Stored items:
* * *

(** ["Alignment error - (" #__type " * )(" #__ptr ") - alignment %zu, address %p"] *)
Definition alignment_error (type_text ptr_text : string) : string :=
  ("Alignment error - (" ++ type_text ++ " *)(" ++ ptr_text
     ++ ") - alignment %zu, address %p")%string.

(** The spelling of the argument that [PTR_CAST2_ALL] passes on as [__ptr]:
    [&(((__const __type1 * ) __CAST_PTR(__const) (sav_ptr1))->__field)] with
    the parameters replaced; [__CAST_PTR] is not expanded under [#]. *)
Definition member_text (q : qualifier) (ty1 : ctype) (f : member) : string :=
  ("&(((" ++ qualifier_text q ++ " " ++ spelling ty1 ++ " *) __CAST_PTR("
     ++ qualifier_text q ++ ") (sav_ptr1))->" ++ designator f ++ ")")%string.

Definition PTR_CAST_ALL (ty : ctype) (ptr : expr) (q : qualifier) : IO pointer :=
  if CHECK_CAST_ALIGN cfg then
    let sav_ptr := convert q Void (value ptr) in
    when (misaligned sav_ptr ty)
         (emit (log_message LOG_INFO
                  (alignment_error (spelling ty) (text ptr))
                  [Arg_zu (Z.pos (alignof ty)); Arg_p (address sav_ptr)])) ;;
    ret (convert q (Object ty) (__CAST_PTR q sav_ptr))
  else
    ret (convert q (Object ty) (__CAST_PTR q (value ptr))).

Definition PTR_CAST2_ALL (ty ty1 : ctype) (ptr : expr) (f : member)
    (q : qualifier) : IO pointer :=
  if CHECK_CAST_ALIGN cfg then
    let sav_ptr1 := convert q Void (value ptr) in
    when (misaligned sav_ptr1 ty1)
         (emit (printf
                  (alignment_error (spelling ty1) (text ptr))
                  [Arg_zu (Z.pos (alignof ty1)); Arg_p (address sav_ptr1)])) ;;
    PTR_CAST_ALL ty
      {| text := member_text q ty1 f;
         value := member_address
                    (convert q (Object ty1) (__CAST_PTR q sav_ptr1)) f |}
      q
  else
    ret (convert q (Object ty)
           (__CAST_PTR q
              (member_address
                 (convert q (Object ty1) (__CAST_PTR q (value ptr))) f))).

Definition PTR_CAST (ty : ctype) (ptr : expr) : IO pointer :=
  PTR_CAST_ALL ty ptr Unqualified.

Definition PTR_CAST_CONST (ty : ctype) (ptr : expr) : IO pointer :=
  PTR_CAST_ALL ty ptr Const.

Definition PTR_CAST2 (ty ty1 : ctype) (ptr : expr) (f : member) : IO pointer :=
  PTR_CAST2_ALL ty ty1 ptr f Unqualified.

Definition PTR_CAST2_CONST (ty ty1 : ctype) (ptr : expr) (f : member) : IO pointer :=
  PTR_CAST2_ALL ty ty1 ptr f Const.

* * *

YOUR GOAL: Among the lines above, repeat exactly those from the line with "the parameters replaced;" to the line with "designator f ++", counting both ends.

YOUR SOLUTION:
    the parameters replaced; [__CAST_PTR] is not expanded under [#]. *)
Definition member_text (q : qualifier) (ty1 : ctype) (f : member) : string :=
  ("&(((" ++ qualifier_text q ++ " " ++ spelling ty1 ++ " *) __CAST_PTR("
     ++ qualifier_text q ++ ") (sav_ptr1))->" ++ designator f ++ ")")%string.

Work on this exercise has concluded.